So much for textbook. Today's IUI#1? Not so textbook. i am tired tonight, so I don't know how detailed or coherent this post will be. But, in a nutshell.
We (well, ahem, DH actually) was running late today for the deposit of his sample. I went with to "help." Well, it was nerve wracking for him and awkward and took a long time. But we got it done.
Fast forward two hours later, me with a full bladder and feet in stir rups. DH off to work. Doctor comes in and says the numbers are not good- only 3 million post wash (factoring out poor motility ones). They want to see 10 million or more. Ouch. I think only 26 million for concentration is i heard the doc correctly. Even Dh semen analysis was closer to 70 million. And the bottom fell out of my box of hope. .....
I wasn't expecting the actual insemination to be that big of a deal. I was a little worried about it hurting, but it didn't- not at all. But in the moment I was actually overcome with fear, dread, and a deep sense of feeling very alone on that table with my feet in the stir-ups surrounded by two techs and a doctor.
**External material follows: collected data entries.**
Lemma lookup_codepoints_loop_length (v : SanaVocab) (fuel : nat) (rest : list ascii) :
  length (lookup_codepoints_loop v fuel rest) <= length rest.
Proof.
  revert rest. induction fuel as [|fuel IH]; intros rest; [simpl; lia|].
  destruct rest as [|c tl]; [simpl; lia|].
  cbn [lookup_codepoints_loop]. cbv zeta.
  pose proof (utf8_len_char_le (c :: tl) (length (c :: tl))) as Hle.
  pose proof (push_unk_length v) as Hunk.
  destruct (Nat.eqb_spec (utf8_len_char (c :: tl) (length (c :: tl))) 0) as [E|E].
  - rewrite length_app. specialize (IH (drop 1 (c :: tl))).
    rewrite length_drop in IH. simpl in *. lia.
  - rewrite length_app.
    specialize (IH (drop (utf8_len_char (c :: tl) (length (c :: tl))) (c :: tl))).
    rewrite length_drop in IH.
    assert (length match token_to_id v !! take (utf8_len_char (c :: tl) (length (c :: tl)))
                                               (c :: tl) with
                   | Some id => [id] | None => push_unk v end <= 1)
      by (destruct (token_to_id v !! _); simpl; lia).
    lia.
Qed.

Lemma spm_emit_symbol_length (v : SanaVocab) (text : list ascii) (sym : SanaSpmSymbol.t) :
  length (spm_emit_symbol v text sym) <= SanaSpmSymbol.n sym.
Proof.
  unfold spm_emit_symbol.
  destruct (Nat.ltb_spec 0 (SanaSpmSymbol.n sym)) as [Hn|Hn]; [|simpl; lia].
  destruct (token_to_id v !! _); [simpl; lia|].
  etransitivity; [apply lookup_codepoints_loop_length|].
  unfold piece_at. rewrite length_take. lia.
Qed.

(** *** The sum of the symbol lengths *)

Lemma total_n_alter (f : SanaSpmSymbol.t -> SanaSpmSymbol.t)
    (symbols : list SanaSpmSymbol.t) (i : nat) (sym : SanaSpmSymbol.t) :
  symbols !! i = Some sym ->
  total_n (alter f i symbols) + SanaSpmSymbol.n sym
  = total_n symbols + SanaSpmSymbol.n (f sym).
Proof.
  unfold total_n. revert i. induction symbols as [|s symbols IH]; intros i H; [done|].
  destruct i as [|i]; cbn in *.
  - injection H as ->. lia.
  - specialize (IH i H). lia.
Qed.

Lemma total_n_alter_same (f : SanaSpmSymbol.t -> SanaSpmSymbol.t)
    (symbols : list SanaSpmSymbol.t) (i : nat) :
  (forall sym, SanaSpmSymbol.n (f sym) = SanaSpmSymbol.n sym) ->
  total_n (alter f i symbols) = total_n symbols.
Proof.
  intros Hf. unfold total_n. revert i.
  induction symbols as [|s symbols IH]; intros i; [done|].
  destruct i as [|i]; cbn; [by rewrite Hf | by rewrite IH].
Qed.

(** A merge moves the bytes of the right symbol to the left one. *)
Lemma total_n_merge (symbols : list SanaSpmSymbol.t) (bigram : SanaSpmBigram.t)
    (sl sr : SanaSpmSymbol.t) :
  (0 <= SanaSpmBigram.left bigram < SanaSpmBigram.right bigram)%Z ->
  symbols !! Z.to_nat (SanaSpmBigram.left bigram) = Some sl ->
  symbols !! Z.to_nat (SanaSpmBigram.right bigram) = Some sr ->
  total_n (spm_merge_symbols symbols bigram) = total_n symbols.
Proof.
  intros Hlr Hsl Hsr. unfold spm_merge_symbols. cbv zeta.
  rewrite (symbol_at_lookup _ _ _ Hsl), (symbol_at_lookup _ _ _ Hsr).
  set (l := SanaSpmBigram.left bigram) in *. set (r := SanaSpmBigram.right bigram) in *.
  set (symbols1 := set_n symbols l _).
  assert (H1 : total_n symbols1 = total_n symbols + SanaSpmSymbol.n sr).
  { pose proof (total_n_alter
                  (fun sym => SanaSpmSymbol.with_n sym
                                (SanaSpmSymbol.n sl + SanaSpmSymbol.n sr))
                  symbols (Z.to_nat l) sl Hsl) as H.
    cbn in H. subst symbols1. unfold set_n. lia. }
  assert (Hsr1 : symbols1 !! Z.to_nat r = Some sr).
  { subst symbols1. unfold set_n. rewrite list_lookup_alter_ne by lia. exact Hsr. }
  set (symbols2 := set_n symbols1 r 0).
  assert (H2 : total_n symbols2 = total_n symbols).
  { pose proof (total_n_alter (fun sym => SanaSpmSymbol.with_n sym 0)
                  symbols1 (Z.to_nat r) sr Hsr1) as H.
    cbn in H. subst symbols2. unfold set_n. lia. }
  set (symbols3 := set_next symbols2 l _).
  assert (H3 : total_n symbols3 = total_n symbols).
  { subst symbols3. unfold set_next. by rewrite total_n_alter_same. }
  destruct (_ && _); [|exact H3].
  unfold set_prev. by rewrite total_n_alter_same.
Qed.

Lemma total_n_drop_le (symbols : list SanaSpmSymbol.t) (i j : nat) :
  i <= j -> total_n (drop j symbols) <= total_n (drop i symbols).
Proof.
  unfold total_n. revert i j. induction symbols as [|s symbols IH]; intros i j H.
  - by rewrite !drop_nil.
  - destruct j as [|j]; [by replace i with 0 by lia|].
    destruct i as [|i]; cbn.
    + specialize (IH 0 j ltac:(lia)). rewrite drop_0 in IH. lia.
    + apply IH. lia.
Qed.

Lemma total_n_drop_lookup (symbols : list SanaSpmSymbol.t) (i : nat)
    (sym : SanaSpmSymbol.t) :
  symbols !! i = Some sym ->
  total_n (drop i symbols) = SanaSpmSymbol.n sym + total_n (drop (S i) symbols).
Proof. intros H. by rewrite (drop_S _ _ _ H). Qed.

(** The final walk emits at most as many ids as the symbols it visits
    have bytes. *)
Lemma spm_emit_loop_length (v : SanaVocab) (text : list ascii)
    (symbols : list SanaSpmSymbol.t) (fuel i : nat) (output_tokens : list Z) :
  (forall j sym, symbols !! j = Some sym -> links_ordered (length symbols) j sym) ->
  spm_emit_loop fuel v text symbols (Z.of_nat i) = Some output_tokens ->
  length output_tokens <= total_n (drop i symbols).
Proof.
  intros Hlinks. revert i output_tokens.
  induction fuel as [|fuel IH]; intros i out H.
  - cbn in H. destruct (Z.eqb_spec (Z.of_nat i) (-1)); [lia | discriminate].
  - cbn [spm_emit_loop] in H.
    destruct (Z.eqb_spec (Z.of_nat i) (-1)); [lia|].
    destruct (Z.ltb_spec (Z.of_nat i) 0); [lia|].
    rewrite Nat2Z.id in H.
    destruct (symbols !! i) as [sym|] eqn:Hi; [|discriminate].
    destruct (spm_emit_loop fuel v text symbols (SanaSpmSymbol.next sym))
      as [out'|] eqn:Hrec; [|discriminate].
    injection H as <-.
    rewrite length_app, (total_n_drop_lookup _ _ _ Hi).
    pose proof (spm_emit_symbol_length v text sym).
    destruct (Hlinks i sym Hi) as [_ [Hn | Hn]].
    + rewrite Hn in Hrec. destruct fuel; cbn in Hrec; injection Hrec as <-; simpl; lia.
    + rewrite <- (Z2Nat.id (SanaSpmSymbol.next sym)) in Hrec by lia.
      apply IH in Hrec.
      pose proof (total_n_drop_le symbols (S i) (Z.to_nat (SanaSpmSymbol.next sym))
                    ltac:(lia)).
      lia.
Qed.

Lemma total_n_app (a b : list SanaSpmSymbol.t) :
  total_n (a ++ b) = total_n a + total_n b.
Proof. unfold total_n. induction a as [|s a IH]; cbn; [done | rewrite IH; lia]. Qed.

Lemma spm_segment_loop_total_n (fuel : nat) (rest : list ascii) (idx : Z) (offs : nat)
    (acc : list SanaSpmSymbol.t) :
  total_n (spm_segment_loop fuel rest idx offs acc) <= total_n acc + length rest.
Proof.
  revert rest idx offs acc. induction fuel as [|fuel IH]; intros rest idx offs acc;
    [simpl; lia|].
  destruct rest as [|c tl]; [simpl; lia|].
  cbn [spm_segment_loop]. cbv zeta.
  pose proof (utf8_len_char_le (c :: tl) (length (c :: tl))) as Hle.
  destruct (Nat.eqb_spec (utf8_len_char (c :: tl) (length (c :: tl))) 0) as [E|E].
  - etransitivity; [apply IH|]. rewrite length_drop. cbn [length]. lia.
  - etransitivity; [apply IH|]. rewrite total_n_app, length_drop.
    set (char_len := utf8_len_char (c :: tl) (length (c :: tl))) in *.
    change (total_n [_]) with (char_len + 0). cbn [length] in *. lia.
Qed.

Lemma total_n_link (symbols : list SanaSpmSymbol.t) :
  total_n (spm_link symbols) = total_n symbols.
Proof.
  unfold total_n. f_equal. apply list_eq. intros i.
  rewrite !list_lookup_fmap. unfold spm_link. rewrite list_lookup_imap.
  by destruct (symbols !! i).
Qed.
Maybe it was the reality that my ideas of what "making a baby" involved, will not be reality for us? Maybe i had to face the fact that when it all comes down to it, i really don't have control over any of this- no matter how textbook this cycle has been? As I laid back, feet in stir-ups i had to admit to myself that none of this is in my hands.
If i had written this post earlier today, I was feeling so low about the feel of the whole day that I really was considering being done on this road. i know that is short sighted, but come on- sometimes this all seems absurd. but then again, what are my options?
And so the swimmers are in, but only a tiny army. At least it has helped me lower my expectations for this cycle. time will tell.